North Korea fires two ballistic missiles - days after testing 'weapon of great significance'
The totalitarian nation fires two more missiles, with the launch sparking fury from the Japanese prime minister, who calls it "outrageous".
Wednesday 15 September 2021 12:01, UK
North Korea has fired two ballistic missiles - just a few days after another test, South Korea has said.
They flew towards the peninsula's east coast on Wednesday, according to South Korea's joint chiefs of staff.
Japanese Prime Minister Yoshihide Suga called the launch "outrageous", but authorities said the missiles landed outside its economic waters.
Ballistic missiles can be used to carry large nuclear warheads.
Hours after the North's launch, South Korea's said it had conducted its first underwater-launched test of a ballistic missile.
It said the missile had been fired from a 3,000-tonne submarine on Wednesday afternoon, hitting a designated target.
The country's presidential office said it would help Seoul deter any external threats and promote peace in the region.
The tit-for-tat launches come as China's foreign minister was in South Korea to discuss nuclear diplomacy - and two days after the North said it had fired a new long-range cruise missile.
On Monday, the country said it had tested a new cruise missile twice over the weekend and called it "a strategic weapon of great significance".

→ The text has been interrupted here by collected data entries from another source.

(** * metric-collector: counters, persistence protocol and shutdown

    A shallow embedding of the two programs of the repository,
    [input-tracker.py] (module [IT]) and [metric-collector.py]
    (module [MC]).  They share the vocabulary, the [Metrics] data class
    and the database gateway; they differ in the start-up code and in
    the key-press handler.

    Conventions.
    - A Python [dict] with string keys is a [gmap string _]; a Python
      [set] of strings is a [gset string].
    - Python integers are unbounded: counts are in [Z].
    - The table [key_presses] is a finite map from its primary key
      [input_name] to the remaining columns of the row.  A store without
      the table is the empty map: [CREATE TABLE IF NOT EXISTS] turns the
      one into the other and leaves an existing table alone.
    - [datetime.now()] and SQL [NOW()] are inputs: every operation that
      reads the clock takes the formatted time as an argument.
    - [print] and the other observable effects are appended to a log. *)

From stdpp Require Import base gmap strings list fin_maps sorting pretty.
From Stdlib Require Import ZArith Lia.

Local Open Scope string_scope.
Local Open Scope list_scope.
Local Open Scope Z_scope.

(** ** Characters that cannot be written inside a string literal *)

Definition chr (n : nat) : string := String (Ascii.ascii_of_nat n) EmptyString.
Definition nl : string := chr 10.
Definition dquote : string := chr 34.
Definition backslash : string := chr 92.

(** ** Constants *)

Definition SPECIAL_KEYS : gset string := list_to_set [
  "shift"; "shift_r"; "shift_l"; "ctrl"; "ctrl_r"; "ctrl_l";
  "alt"; "alt_r"; "alt_l"; "cmd"; "cmd_r"; "cmd_l";
  "enter"; "backspace"; "delete"; "space"; "tab"; "caps_lock";
  "esc"; "up"; "down"; "left"; "right";
  "page_up"; "page_down"; "home"; "end";
  "insert"; "num_lock"; "scroll_lock";
  "f1"; "f2"; "f3"; "f4"; "f5"; "f6";
  "f7"; "f8"; "f9"; "f10"; "f11"; "f12" ].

The missile hit targets 932 miles away and flew different patterns, said state media.
It was North Korea's first known testing activity since March, when it launched a new short-range tactical missile.
The country also conducted a cruise missile test just after US President Joe Biden took office in January.

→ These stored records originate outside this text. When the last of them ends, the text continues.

Lemma foldl_min_least (l : list Z) : ∀ m,
  foldl Z.min m l ∈ m :: l ∧ ∀ e, e ∈ m :: l → foldl Z.min m l <= e.
Proof.
  induction l as [|x l IH]; intros m; cbn [foldl].
  - split; [by left|]. intros e He. apply list_elem_of_singleton in He. lia.
  - destruct (IH (Z.min m x)) as [Hin Hle]. split.
    + apply elem_of_cons in Hin as [Heq|Hin]; [|by right; right].
      rewrite Heq. destruct (Z.min_spec m x) as [[_ ->]|[_ ->]]; [by left | by right; left].
    + intros e He. apply elem_of_cons in He as [->|He].
      * specialize (Hle (Z.min m x) ltac:(by left)). lia.
      * apply elem_of_cons in He as [->|He].
        -- specialize (Hle (Z.min m x) ltac:(by left)). lia.
        -- apply Hle. by right.
Qed.

Lemma foldl_max_greatest (l : list Z) : ∀ m,
  foldl Z.max m l ∈ m :: l ∧ ∀ e, e ∈ m :: l → e <= foldl Z.max m l.
Proof.
  induction l as [|x l IH]; intros m; cbn [foldl].
  - split; [by left|]. intros e He. apply list_elem_of_singleton in He. lia.
  - destruct (IH (Z.max m x)) as [Hin Hle]. split.
    + apply elem_of_cons in Hin as [Heq|Hin]; [|by right; right].
      rewrite Heq. destruct (Z.max_spec m x) as [[_ ->]|[_ ->]]; [by right; left | by left].
    + intros e He. apply elem_of_cons in He as [->|He].
      * specialize (Hle (Z.max m x) ltac:(by left)). lia.
      * apply elem_of_cons in He as [->|He].
        -- specialize (Hle (Z.max m x) ltac:(by left)). lia.
        -- apply Hle. by right.
Qed.

Import Js Node Srtm SrtmSpec Ranges.

(** * More of the tile store *)

Lemma ToInt16_int16 (z : Z) : int16 (ToInt16 z).
Proof. unfold ToInt16, int16. pose proof (Z.mod_pos_bound (z + 32768) 65536). lia. Qed.

Lemma ToInt16_id (z : Z) : int16 z → ToInt16 z = z.
Proof. unfold ToInt16, int16. intros Hz. rewrite Z.mod_small by lia. lia. Qed.

Lemma parseTile_int16 (buffer : Buffer) (tile : Tile) (i : Z) :
  parseTile buffer = Some tile → int16 (tile i).
Proof.
  unfold parseTile. destruct (_ <=? _); [|done]. intros [= <-].
  unfold readInt16BE. destruct (_ && _); cbn [default]; [apply ToInt16_int16|].
  unfold int16. lia.
Qed.

Section Samples.
Variable path_join : list string → string.
Variable fs : string → option Buffer.
Variable dataDir : string.

(** A sample is a 16-bit integer other than the no-data value. *)
Lemma sample_of_int16 (lat lon : number) (e : Z) :
  sample_of path_join fs dataDir lat lon = Some (Some e) → -32767 <= e <= 32767.
Proof.
  unfold sample_of, tile_of.
  destruct (fs _) as [buffer|]; [|done]. cbn [mbind option_bind].
  destruct (parseTile buffer) as [tile|] eqn:Htile; [|done]. cbn [mbind option_bind].
  unfold sampleTile, tile_get. cbv zeta.
  destruct (to_int _) as [i|]; [|done].
  destruct (_ && _); [|done].
  pose proof (parseTile_int16 buffer tile i Htile) as Hi. unfold int16 in Hi.
  destruct (Z.eqb_spec (tile i) (-32768)) as [Heq|Hne]; intros [= <-]; lia.
Qed.

Lemma stored_int16 (bbox : BoundingBox) (step : number) (row col : Z) :
  int16 (default 0 (stored path_join fs dataDir bbox step row col)).
Proof.
  unfold stored. destruct (sample_of _ _ _ _ _) as [[e|]|] eqn:Hs.
  - apply sample_of_int16 in Hs. change (default 0 (Some e)) with e. unfold int16. lia.
  - unfold int16. cbn. lia.
  - unfold int16. cbn. lia.
Qed.

Lemma ranged_int16 (bbox : BoundingBox) (step : number) (rows cols : list Z) :
  Forall (λ e, -1000 < e <= 32767) (ranged path_join fs dataDir bbox step rows cols).
Proof.
  apply Forall_forall. intros e He. unfold ranged in He.
  apply list_elem_of_bind in He as (row & He & _).
  apply list_elem_of_bind in He as (col & He & _).
  destruct (sample_of _ _ _ _ _) as [[v|]|] eqn:Hs; cbn in He.
  - destruct (Z.ltb_spec (-1000) v); [|by apply elem_of_nil in He].
    apply list_elem_of_singleton in He as ->. apply sample_of_int16 in Hs. lia.
  - by apply elem_of_nil in He.
  - by apply elem_of_nil in He.
Qed.

(** X1: [loadTile] caches what it parses.  A load that returns has the tile
    in the cache, and loading that name again returns the same array without
    reading, logging or changing anything; a load that throws has changed
    nothing, so the next load tries the file again. *)
Theorem loadTile_caches (tileName : string) (st : State) :
  match loadTile path_join fs dataDir tileName st with
  | (Returns tile, st') =>
      tiles st' !! tileName = Some tile
      ∧ loadTile path_join fs dataDir tileName st' = (Returns tile, st')
  | (Throws _, st') => st' = st
  | (Diverges, _) => False
  end.
Proof.
  unfold loadTile at 1.
  destruct (tiles st !! tileName) as [cached|] eqn:Hc.
  - split; [done|]. unfold loadTile. by rewrite Hc.
  - destruct (fs _) as [buffer|]; [|done].
    destruct (parseTile buffer) as [data|]; [|done].
    assert (Hin : <[tileName := data]> (tiles st) !! tileName = Some data)
      by apply lookup_insert_eq.
    split; [exact Hin|]. unfold loadTile. cbn [tiles]. by rewrite Hin.
Qed.

(** X2: a point query that returns a number returns a 16-bit integer other
    than the no-data value: it lies between -32767 and 32767. *)
Theorem getElevation_in_range (lat lon : number) (st st' : State) (e : Z) :
  cache_ok path_join fs dataDir st →
  getElevation path_join fs dataDir lat lon st = (Returns (Some e), st') →
  -32767 <= e <= 32767.
Proof.
  intros Hok Hrun. pose proof (getElevation_spec path_join fs dataDir lat lon st Hok) as Hspec.
  destruct (sample_of path_join fs dataDir lat lon) as [elev|] eqn:Hs.
  - destruct Hspec as (st1 & Hrun1 & _). rewrite Hrun1 in Hrun. injection Hrun as -> _.
    by apply (sample_of_int16 lat lon).
  - destruct Hspec as (err & Hthrow). by rewrite Hthrow in Hrun.
Qed.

And last month, the United Nations said North Korea appeared to have restarted a nuclear reactor, potentially producing plutonium for nuclear weapons.
Talks over North Korea's nuclear disarmament have floundered since Donald Trump's second meeting with Kim Jong Un in 2019, when the former US president rejected a request for major sanctions relief.
Kim Jong Un has so far rejected the Biden administration's moves for dialogue, demanding Washington's "hostile" policies are dropped first.